IEEE Robotics & Automation Magazine | 2010
Shrihari Vasudevan; Fabio Ramos; Eric Nettleton; Hugh F. Durrant-Whyte
This article presents a study of Gaussian process (GP) models applied to the problems of modeling and data fusion in the context of large-scale terrain modeling. The proposed model naturally provides a multiresolution representation of space, incorporates and handles uncertainties aptly, and copes with incompleteness of sensory information. These attributes are considered essential to support most field robotics applications, including autonomous mining. GP regression techniques are applied to estimate and interpolate (to fill gaps in occluded areas) elevation information across the field. GP approximation methods are introduced to enable the application of the proposed techniques to large data sets.

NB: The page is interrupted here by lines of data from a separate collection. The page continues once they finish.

Lemma execute_current m user req q tp oid ts n st :
  Inv ulid n st -> current m st -> current m (execute_order now_ns ulid order_iter user req q tp oid ts st).2.
Proof.
  intros HI Hc. unfold execute_order.
  pose proof (match_taker_current (pl_market_id req) m (pl_side req) tp q user n st HI Hc) as H1.
  destruct (match_taker _ _ _ _ _ _ _ _) as [ms st1]. cbn [snd] in H1.
  destruct (match market _ _ with Some _ => _ | None => _ end) as [f r]. cbn [snd].
  assert (H2 : current m (foldl (settle_match now_ns ulid user (pl_market_id req) (pl_side req) oid f r) st1 ms)).
  { eapply current_frame; [apply settle_matches_books|apply settle_matches_orders|exact H1]. }
  case_match; [by apply add_open_order_current|exact H2].
Qed.

Lemma call_current m st c : Inv ulid (e_ticks st) st -> current m st -> current m (call now_ns ulid order_iter st c).
Proof.
  intros HI Hc. destruct c as [user req|user oid|user|user|m0 p|a|a amount|a m0]; cbn [call].
  - unfold place_order. destruct (validate req st) as [e|[q tp]]; [done|].
    destruct (risk_gate user req q tp st); [done|]. case_match; [exact Hc|].
    pose proof (execute_current m user req q tp ("ord_" +:+ ulid (e_ticks st)) (show_Z (now_ns (e_ticks (tick st))))
      (e_ticks st) (tick (tick st)) HI Hc) as H1. by destruct (execute_order _ _ _ _ _ _ _ _ _).
  - unfold handle_cancel. pose proof (cancel_current user oid m _ st HI Hc) as H1. by destruct (cancel_order _ _ _ _).
  - apply (current_frame m st); [| |exact Hc]; cbn [list_positions snd]; unfold seed_dev_vault; by repeat case_match.
  - apply (current_frame m st); [| |exact Hc]; cbn [get_balance snd]; unfold seed_dev_vault; by repeat case_match.
  - exact Hc.
  - exact Hc.
  - exact Hc.
  - apply (current_frame m st); [| |exact Hc]; unfold liquidate_position; by repeat case_match.
Qed.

To obtain a comprehensive model of complex terrain, typically, multiple sensory modalities and multiple data sets are required. The GP modeling approach is consequently extended to fuse multiple, multimodal data sets to obtain a best estimate of the elevation given the individual data sets. Two different GP-based concepts are applied to perform data fusion-heteroscedastic GPs and dependent GPs (DGPs). Thus, this article presents a report on an ongoing study of the use of GPs and several GPbased concepts to the problem of large-scale terrain modeling in the context of mining automation.